Primary Squamous Cell Carcinoma of the Upper Genital Tract: Utility of p16 INK4a Expression and HPV DNA Status in its Differential Diagnosis from Extended Cervical Squamous Cell Carcinoma

Squamous cell carcinoma (SCC) involving the upper genital tract, including the endometrium, fallopian tubes, and ovarian surface, is extremely rare, with most patients described in single case reports.1-5 Its possible pathogenic mechanisms include 1) de novo carcinogenesis; 2) extensive squamous metaplasia (ichthyosis uteri) in the mucosa of the upper genital tract with subsequent malignant transformation; 3) endometrioid adenocarcinoma with predominantly squamous differentiation; and 4) mucosal spread from cervical SCC.6 Differentiating primary SCC arising in the upper genital tract from primary cervical SCC extending to the upper genital tract is clinically important for tumor staging and patient management, especially since the locoregional recurrence rate is higher and the disease-free survival rate is lower in cervical SCC patients with endometrial involvement than it is in patients without endometrial involvement.7 The diagnostic criteria for primary SCC of the endometrium include the absence of 1) coexisting endometrial adenocarcino adenocarcinoma; 2) a connection between endometrial SCC and the squamous epithelium of the cervix; and 3) a primary squamous lesion in the cervix, either in situ SCC or invasive carcinoma.8 We have found it difficult, however, to determine the primary sites of SCCs detected in a fallopian tube or ovary in patients who have undergone prior hysterectomy with insufficient histological examination of the uterine cervix at the time of surgery.
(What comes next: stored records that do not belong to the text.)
(** * Port scanner back end: scan tasks, port probes and proxy quality

    A shallow embedding of [backend.py] (the multi-task REST back end of the
    LAN port scanner) together with the properties that its specification
    states about it.

    Conventions of the embedding.
    - Python integers are [Z]; strings are [string]; lists are [list].
    - Everything the program obtains from outside (sockets, HTTP requests made
      with [requests], the wall clock, [uuid.uuid4]) is answered by an
      environment [Env].  Each answer may depend on a logical clock that
      counts the interactions made so far, so an environment can answer the
      same question differently at different times.
    - Python exceptions are values of [exn]; code runs in a state-and-exception
      monad [M], and [try]/[except]/[finally] are combinators of that monad.
    - Task objects live in a heap and the registry [scan_tasks] maps task
      identifiers to references, as the dictionary of the source maps them to
      shared objects.
    - Latencies are whole milliseconds, so that [round(elapsed * 1000, 2)] is
      the identity on them; instants are whole seconds. *)

From Stdlib Require Import ZArith List String Ascii Lia Bool SpecFloat.
From stdpp Require Import gmap strings list pretty sorting.

Local Open Scope string_scope.
Local Open Scope list_scope.
Local Open Scope Z_scope.

(** ** Exceptions *)

(** The exception classes the program distinguishes.  The five classes of
    [requests.exceptions] keep their position in the class hierarchy through
    the predicates below; every constructor carries [str(e)]. *)
Inductive exn : Type :=
| ProxyError (msg : string)
| ConnectTimeout (msg : string)
| ReadTimeout (msg : string)
| SSLError (msg : string)
| ConnectionError (msg : string)
| ValueError (msg : string)
| TypeError (msg : string)
| OSError (msg : string)
| ZeroDivisionError (msg : string)
| OtherException (msg : string).

Definition str_exn (e : exn) : string :=
  match e with
  | ProxyError m | ConnectTimeout m | ReadTimeout m | SSLError m
  | ConnectionError m | ValueError m | TypeError m | OSError m
  | ZeroDivisionError m | OtherException m => m
  end.
Lemma list_elem_of_concat_map {A B} (f : A → list B) l y :
  y ∈ concat (map f l) ↔ ∃ x, x ∈ l ∧ y ∈ f x.
Proof.
  induction l as [|x l IH]; simpl.
  - rewrite elem_of_nil. split; [done|]. by intros (x & ?%not_elem_of_nil & _).
  - rewrite elem_of_app, IH. setoid_rewrite elem_of_cons. naive_solver.
Qed.

Lemma app_eq_nil_iff {A} (l1 l2 : list A) : l1 ++ l2 = [] ↔ l1 = [] ∧ l2 = [].
Proof. split; [apply app_nil|by intros [-> ->]]. Qed.

(** [not l] of a sequence. *)
Definition empty {A} (l : list A) : bool := match l with [] => true | _ => false end.

Lemma empty_true {A} (l : list A) : empty l = true ↔ l = [].
Proof. by destruct l. Qed.

(** [if b: findings.append(x)]: the list contributed by one guard. *)
Definition guard_list {A} (b : bool) (x : A) : list A := if b then [x] else [].

Lemma guard_list_nil {A} b (x : A) : guard_list b x = [] ↔ b = false.
Proof. destruct b; simpl; split; congruence. Qed.

Lemma elem_of_guard_list {A} b (x y : A) : y ∈ guard_list b x ↔ b = true ∧ y = x.
Proof.
  destruct b; simpl; [rewrite list_elem_of_singleton|rewrite elem_of_nil]; naive_solver.
Qed.

Ltac no_elem := match goal with H : _ ∈ [] |- _ => by apply not_elem_of_nil in H end.

(** Boolean connectives and comparisons to propositions. *)
Ltac bool_to_prop :=
  repeat match goal with
  | H : _ && _ = true |- _ => apply andb_true_iff in H as [? ?]
  | H : _ || _ = false |- _ => apply orb_false_iff in H as [? ?]
  | H : negb _ = true |- _ => apply negb_true_iff in H
  | H : negb _ = false |- _ => apply negb_false_iff in H
  | H : bool_decide _ = true |- _ => apply bool_decide_eq_true in H
  | H : bool_decide _ = false |- _ => apply bool_decide_eq_false in H
  | H : (_ =? _)%Z = true |- _ => apply Z.eqb_eq in H
  | H : (_ =? _)%Z = false |- _ => apply Z.eqb_neq in H
  | H : (_ <? _)%Z = true |- _ => apply Z.ltb_lt in H
  | H : (_ <? _)%Z = false |- _ => apply Z.ltb_ge in H
  | H : (_ <=? _)%Z = true |- _ => apply Z.leb_le in H
  | H : (_ <=? _)%Z = false |- _ => apply Z.leb_gt in H
  end.
(* ===== verification/Hoare.v ===== *)
(** * Triples for stateful programs

    [triple P m Q E]: from a state that satisfies [P], the program [m] returns a value
    and a state that satisfy [Q], or raises in a state that satisfies [E]. *)

From S2P Require Import Prelude.

Definition triple {S A} (P : S → Prop) (m : prog S A) (Q : A → S → Prop) (E : S → Prop) : Prop :=
  ∀ s, P s → match m s with (s', Ok a) => Q a s' | (s', Err _) => E s' end.

(** A [for] loop over an accumulator whose body may raise. *)
Fixpoint for_each {S A B} (f : B → A → prog S B) (b : B) (l : list A) : prog S B :=
  match l with
  | [] => mret b
  | x :: l' => b' ← f b x; for_each f b' l'
  end.

Section triples.
Context {S : Type}.
Implicit Types (P E : S → Prop).

Lemma triple_ret {A} (a : A) P (Q : A → S → Prop) E : (∀ s, P s → Q a s) → triple P (mret a) Q E.
Proof. intros H s Hs. by apply H. Qed.

Lemma triple_bind {A B} (m : prog S A) (f : A → prog S B) P Q R E :
  triple P m Q E → (∀ a, triple (Q a) (f a) R E) → triple P (m ≫= f) R E.
Proof.
  intros Hm Hf s Hs. rewrite prog_bind_eq. specialize (Hm s Hs).
  destruct (m s) as [s' [a|e]]; [by apply Hf|done].
Qed.

Lemma triple_pre {A} (m : prog S A) P P' Q E : (∀ s, P s → P' s) → triple P' m Q E → triple P m Q E.
Proof. intros H Hm s Hs. by apply Hm, H. Qed.

Lemma triple_post {A} (m : prog S A) P (Q Q' : A → S → Prop) E E' :
  triple P m Q' E' → (∀ a s, Q' a s → Q a s) → (∀ s, E' s → E s) → triple P m Q E.
Proof.
  intros Hm HQ HE s Hs. specialize (Hm s Hs). destruct (m s) as [s' [a|e]]; auto.
Qed.

Lemma triple_lift {A} (r : result A) P (Q : A → S → Prop) E :
  (∀ s a, P s → r = Ok a → Q a s) → (∀ s, P s → E s) → triple P (lift r) Q E.
Proof. intros HQ HE s Hs. unfold lift. destruct r; eauto. Qed.

Lemma triple_gets {A} (f : S → A) P (Q : A → S → Prop) E :
  (∀ s, P s → Q (f s) s) → triple P (gets f) Q E.
Proof. intros H s Hs. by apply H. Qed.

Lemma triple_modify (f : S → S) P (Q : unit → S → Prop) E :
  (∀ s, P s → Q tt (f s)) → triple P (modify f) Q E.
Proof. intros H s Hs. by apply H. Qed.

Lemma triple_throw {A} k msg P (Q : A → S → Prop) E : (∀ s, P s → E s) → triple P (throw k msg) Q E.
Proof. intros H s Hs. by apply H. Qed.

(** A fact about no state, and a witness, come out of a precondition. *)
Lemma triple_pure {A} (m : prog S A) (R : Prop) P (Q : A → S → Prop) E :
  (R → triple P m Q E) → triple (λ s, R ∧ P s) m Q E.
Proof. intros H s [HR Hs]. by apply H. Qed.

Lemma triple_exists {A B} (m : prog S A) (P : B → S → Prop) (Q : A → S → Prop) E :
  (∀ x, triple (P x) m Q E) → triple (λ s, ∃ x, P x s) m Q E.
Proof. intros H s [x Hs]. by apply (H x). Qed.

Lemma triple_and {A} (m : prog S A) P P' (Q Q' : A → S → Prop) E E' :
  triple P m Q E → triple P' m Q' E' →
  triple (λ s, P s ∧ P' s) m (λ a s, Q a s ∧ Q' a s) (λ s, E s ∧ E' s).
Proof.
  intros H H' s [Hs Hs']. specialize (H s Hs). specialize (H' s Hs'). by destruct (m s) as [s1 [a|e]].
Qed.

(** What [fin] does not disturb is kept by [try]-[finally]. *)
Lemma triple_finally {A} (body : prog S A) (fin : prog S unit) P (Q : A → S → Prop) E :
  triple P body Q E → (∀ a, triple (Q a) fin (λ _, Q a) E) → triple E fin (λ _, E) E → triple P (finally body fin) Q E.
Proof.
  intros Hb Hq He s Hs. specialize (Hb s Hs). unfold finally. destruct (body s) as [s' [a|e]].
  - specialize (Hq a s' Hb). by destruct (fin s') as [s'' [u|e']].
  - specialize (He s' Hb). by destruct (fin s') as [s'' [u|e']].
Qed.

(** A loop whose body turns the fact about the list into the fact about its tail. *)
Lemma triple_for_each {A B} (f : B → A → prog S B) (I : list A → S → Prop) E :
  (∀ b x l, triple (I (x :: l)) (f b x) (λ _, I l) E) →
  ∀ l b, triple (I l) (for_each f b l) (λ _, I []) E.
Proof.
  intros Hf l. induction l as [|x l IH]; intros b; cbn [for_each].
  - by apply triple_ret.
  - eapply triple_bind; [apply Hf|]. intros b'. apply IH.
Qed.
End triples.

(** ** Runs that returned *)

Lemma run_Ok_inv {S A B} (m : prog S A) (f : A → prog S B) s s' b :
  (m ≫= f) s = (s', Ok b) → ∃ s1 a, m s = (s1, Ok a) ∧ f a s1 = (s', Ok b).
Proof. rewrite prog_bind_eq. destruct (m s) as [s1 [a|e]]; [eauto|done]. Qed.

Lemma lift_Ok_inv {S A} (r : result A) (s s' : S) a : lift r s = (s', Ok a) → r = Ok a ∧ s' = s.
Proof. unfold lift. by intros [= <- ->]. Qed.

Lemma ret_Ok_inv {S A} (a b : A) (s s' : S) : mret (M := prog S) a s = (s', Ok b) → b = a ∧ s' = s.
Proof. by intros [= <- <-]. Qed.

Lemma when_Ok_inv {S} b (m : prog S unit) (s s' : S) u :
  when b m s = (s', Ok u) → b = true ∧ m s = (s', Ok u) ∨ b = false ∧ s' = s.
Proof. unfold when. destruct b; [auto|]. intros [-> ->]%ret_Ok_inv. auto. Qed.

Lemma modify_Ok {S} (f : S → S) s s' u : modify f s = (s', Ok u) → s' = f s.
Proof. by intros [= <- _]. Qed.
Lemma gets_Ok {S A} (f : S → A) s s' a : gets f s = (s', Ok a) → a = f s ∧ s' = s.
Proof. by intros [= <- <-]. Qed.
Lemma catch_Ok {S A} (m : prog S A) h s s' a : catch m h s = (s', Ok a) →
  m s = (s', Ok a) ∨ ∃ s1 e, m s = (s1, Err e) ∧ h e s1 = (s', Ok a).
Proof. unfold catch. destruct (m s) as [s1 [b|e]]; [by left|]. right. eauto. Qed.
Lemma finally_Ok {S A} (m : prog S A) fin s s' a : finally m fin s = (s', Ok a) → ∃ s1, m s = (s1, Ok a) ∧ fin s1 = (s', Ok tt).
Proof. unfold finally. destruct (m s) as [s1 r] eqn:E. destruct (fin s1) as [s2 [[]|e]] eqn:E2; [|done]. intros [= <- ->]. eauto. Qed.

(** [run_inv] opens every hypothesis that says a program returned, statement by statement. *)
Ltac run_inv :=
  repeat match goal with
  | H : (_ ≫= _) _ = (_, Ok _) |- _ =>
      let s := fresh "s" in let a := fresh "a" in let Ha := fresh "Ha" in
      apply run_Ok_inv in H as (s & a & Ha & H); cbv beta in H
  | H : lift _ _ = (_, Ok _) |- _ => apply lift_Ok_inv in H as [H ->]
  | H : mret _ _ = (_, Ok _) |- _ =>
      apply ret_Ok_inv in H as [H ->]; match type of H with ?b = _ => first [is_var b; subst b | idtac] end
  | a : unit |- _ => destruct a
  end; inv_ok.

(** ** What is raised

    Whatever a program raises satisfies [P]. *)
Definition raises {S A} (P : exn → Prop) (I : S → Prop) (m : prog S A) : Prop :=
  ∀ s, I s → match m s with (s', Ok _) => I s' | (s', Err e) => I s' ∧ P e end.
Lemma raises_bind {S A B} P I (m : prog S A) (f : A → prog S B) :
  raises P I m → (∀ a, raises P I (f a)) → raises P I (m ≫= f).
Proof.
  intros Hm Hf s Hs. rewrite prog_bind_eq. specialize (Hm s Hs). destruct (m s) as [s' [a|e]]; [by apply Hf|done].
Qed.
Lemma raises_lift {S A} P (I : S → Prop) (r : result A) : (∀ e, r = Err e → P e) → raises P I (lift r).
Proof. intros H s Hs. unfold lift. destruct r; [done|]. split; [done|by apply H]. Qed.
Lemma raises_finally {S A} P I (m : prog S A) fin : raises P I m → raises P I fin → raises P I (finally m fin).
Proof.
  intros Hm Hf s Hs. specialize (Hm s Hs). unfold finally. destruct (m s) as [s' [a|e]].
  - specialize (Hf s' Hm). by destruct (fin s') as [s'' []].
  - destruct Hm as [Hm He]. specialize (Hf s' Hm). by destruct (fin s') as [s'' []].
Qed.

(** ** Every run, returned or raised, goes along a preorder *)

Definition moves {S A} (R : S → S → Prop) (m : prog S A) : Prop := ∀ s, R s (m s).1.

Section moves.
Context {S : Type} (R : S → S → Prop) `{!PreOrder R}.

Lemma moves_pure {A} (f : S → result A) : moves R (λ s, (s, f s)).
Proof. intros s. done. Qed.
Lemma moves_bind {A B} (m : prog S A) (f : A → prog S B) : moves R m → (∀ a, moves R (f a)) → moves R (m ≫= f).
Proof.
  intros Hm Hf s. rewrite prog_bind_eq. specialize (Hm s). destruct (m s) as [s' [a|e]]; [|done].
  etrans; [exact Hm|]. apply Hf.
Qed.
Lemma moves_finally {A} (m : prog S A) fin : moves R m → moves R fin → moves R (finally m fin).
Proof.
  intros Hm Hf s. unfold finally. specialize (Hm s). destruct (m s) as [s' r]. specialize (Hf s').
  destruct (fin s') as [s'' [u|e]]; by etrans.
Qed.
Lemma moves_catch {A} (m : prog S A) h : moves R m → (∀ e, moves R (h e)) → moves R (catch m h).
Proof.
  intros Hm Hh s. unfold catch. specialize (Hm s). destruct (m s) as [s' [a|e]]; [done|].
  etrans; [exact Hm|]. apply Hh.
Qed.
Lemma moves_when b (m : prog S unit) : moves R m → moves R (when b m).
Proof. intros Hm. unfold when. destruct b; [done|]. apply moves_pure. Qed.
Lemma moves_triple {A} (m : prog S A) s0 : moves R m → triple (R s0) m (λ _, R s0) (R s0).
Proof. intros Hm s Hs. specialize (Hm s). destruct (m s) as [s' [a|e]]; by etrans. Qed.
End moves.

Create HintDb moves.
(** [moves_tac] goes through a program statement by statement. *)
Ltac moves_tac :=
  repeat match goal with
  | |- moves ?R (_ ≫= _) => apply (moves_bind R); [|intros ?]
  | |- moves ?R (finally _ _) => apply (moves_finally R)
  | |- moves ?R (catch _ _) => apply (moves_catch R); [|intros ?]
  | |- moves ?R (when _ _) => apply (moves_when R)
  | |- moves ?R (lift _) => apply (moves_pure R (λ _, _))
  | |- moves ?R (mret _) => apply (moves_pure R (λ _, Ok _))
  | |- moves ?R (gets _) => apply (moves_pure R (λ s, Ok _))
  | |- moves _ (let _ := _ in _) => cbv zeta
  | |- moves _ (if ?b then _ else _) => destruct b eqn:?
  | |- moves _ (match ?b with _ => _ end) => destruct b eqn:?
  | |- moves _ _ => solve [eauto with moves]
  end.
Human papillomavirus (HPV) infection has been associated with the development of cervical SCC, and p16INK4a, a surrogate marker for HPV infection, is consistently positive in HPV-associated cervical SCCs and precancerous squamous intraepithelial lesions.9 However, the cause of disease and the utility of p16INK4a expression and HPV DNA status have not been clearly determined in patients with primary SCC of the upper genital tract. To determine the utility of p16INK4a expression and HPV DNA status in identifying the primary tumor site, we compared these markers as well as the histologic findings in four patients with primary SCCs of the upper genital tract and in five patients with cervical SCCs extending to the mucosa of the upper genital tract.